Court Opinion

ID: 9640611
Source: CourtListenerOpinion
Date Created: 2023-08-22 17:09:48.676227+00
Date Added: 2024-06-11T18:05:07.989978
License: Public Domain

SANBORN, Circuit Judge
(concurring).
I agree that the evidence was insufficient to justify the conclusion that there was no difference between the special gloves and the regular gloves offered by the defendant to the trade and the conclusion that the defendant had offered the special gloves solely to the customers of the plaintiff or in the territory where they would do the plaintiff the most harm, and not to the trade generally. However, I think the judgment should be reversed only because of the insufficiency of the evidence to establish territorial discrimination. Had that been established, then I think that the jury might have found from the evidence that the differences between the specials and the regulars were so insubstantial as to indicate that the specials were being offered to a portion of the trade for the purpose of injuring tlie plaintiff’s business and thus lessening competition.
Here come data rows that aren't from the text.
(* ===== verification/Tickets.v ===== *)
(** Tickets.v: the ticket repository
    (src/src/modules/tickets/infrastructure/repositories), the reference
    allocator (src/src/shared/tickets) and the order flow's issuance
    (src/src/modules/tickets/application/use-cases/issue-tickets.use-case.ts). *)

From S2P Require Import Prelude Errors Hashing Store Context Inventory Orders Base32.

Local Open Scope Z_scope.

(* ------------------------------------------------------------------ *)
(** ** DefaultTicketReferenceAllocatorService                           *)

Record ticket_reference : Type := {
  ref_ticketSerial : string;
  ref_publicReference : string
}.

Definition MAX_ATTEMPTS : nat := 5.

(** [isUniqueConstraintError]: any known request error of Prisma, or any object
    whose [code] is P2002. *)
Definition isUniqueConstraintError (e : error) : bool :=
  match e with
  | PrismaKnownError _ _ => true
  | ProviderResponseError _ code _ _ => bool_decide (code = "P2002")
  | _ => false
  end.

(** The references of one attempt; [rnd] are the draws of [randomBytes]. *)
Definition draw_references (rnd : nat -> list Z) (count attempt : nat) : list ticket_reference :=
  (fun i => {| ref_ticketSerial := generateSerial (rnd (2 * (attempt * count + i))%nat);
               ref_publicReference :=
                 generatePublicReference (rnd (2 * (attempt * count + i) + 1)%nat) |})
  <$> seq 0 count.

(** The attempt loop; [n] attempts are left. *)
Fixpoint allocate_attempts {T} (rnd : nat -> list Z) (count : nat)
    (writer : nat -> list ticket_reference -> op T) (n attempt : nat) (lastError : option error)
  : op T :=
  match n with
  | O => throw (OtherError "Error"
           ("Ticket reference allocation failed after " +:+ pretty MAX_ATTEMPTS +:+ " attempts: " +:+
            default "unknown error" (message <$> lastError)))
  | S n' =>
      catch (writer attempt (draw_references rnd count attempt))
        (fun e => if isUniqueConstraintError e
                  then allocate_attempts rnd count writer n' (S attempt) (Some e)
                  else throw e)
  end.

(** [allocateBatch] *)
Definition allocateBatch {T} (rnd : nat -> list Z) (count : nat)
    (writer : nat -> list ticket_reference -> op T) : op T :=
  allocate_attempts rnd count writer MAX_ATTEMPTS 0 None.

(* ------------------------------------------------------------------ *)
(** ** PrismaTicketRepository                                           *)

(** A ticket of the order flow: the columns it does not set take their defaults. *)
Definition order_ticket (ck : clock) (id eventId ticketTypeId ownerUserId orderId : string)
    (ref : ticket_reference) : ticket :=
  {| tk_id := id; tk_ticketNumber := None; tk_eventId := eventId; tk_organizerId := None;
     tk_ticketTypeId := Some ticketTypeId; tk_ownerUserId := ownerUserId;
     tk_orderId := Some orderId; tk_paymentIntentId := None; tk_status := T_ACTIVE;
     tk_admissionTokenHash := None; tk_admissionTokenVersion := 1;
     tk_ticketSerial := ref_ticketSerial ref; tk_publicReference := ref_publicReference ref;
     tk_issuedAt := db_now ck; tk_usedAt := None; tk_voidedAt := None; tk_expiresAt := None |}.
While circumstances established by the evidence create a strong suspicion that the defendant may have put out these special gloves for the purpose of injuring the plaintiff’s business, as the plaintiff believes, they are not necessarily inconsistent with a hypothesis that these special gloves were offered generally to the trade, and, if they were so offered, then, even though the differences were slight, there was no violation of the Clayton Act, since all purchasers had the opportunity to purchase the same gloves at the same price. The vital defect in the plaintiff’s case, as I see it, is in its failure to take the question of territorial discrimination out of the realm of speculation and conjecture. I therefore concur.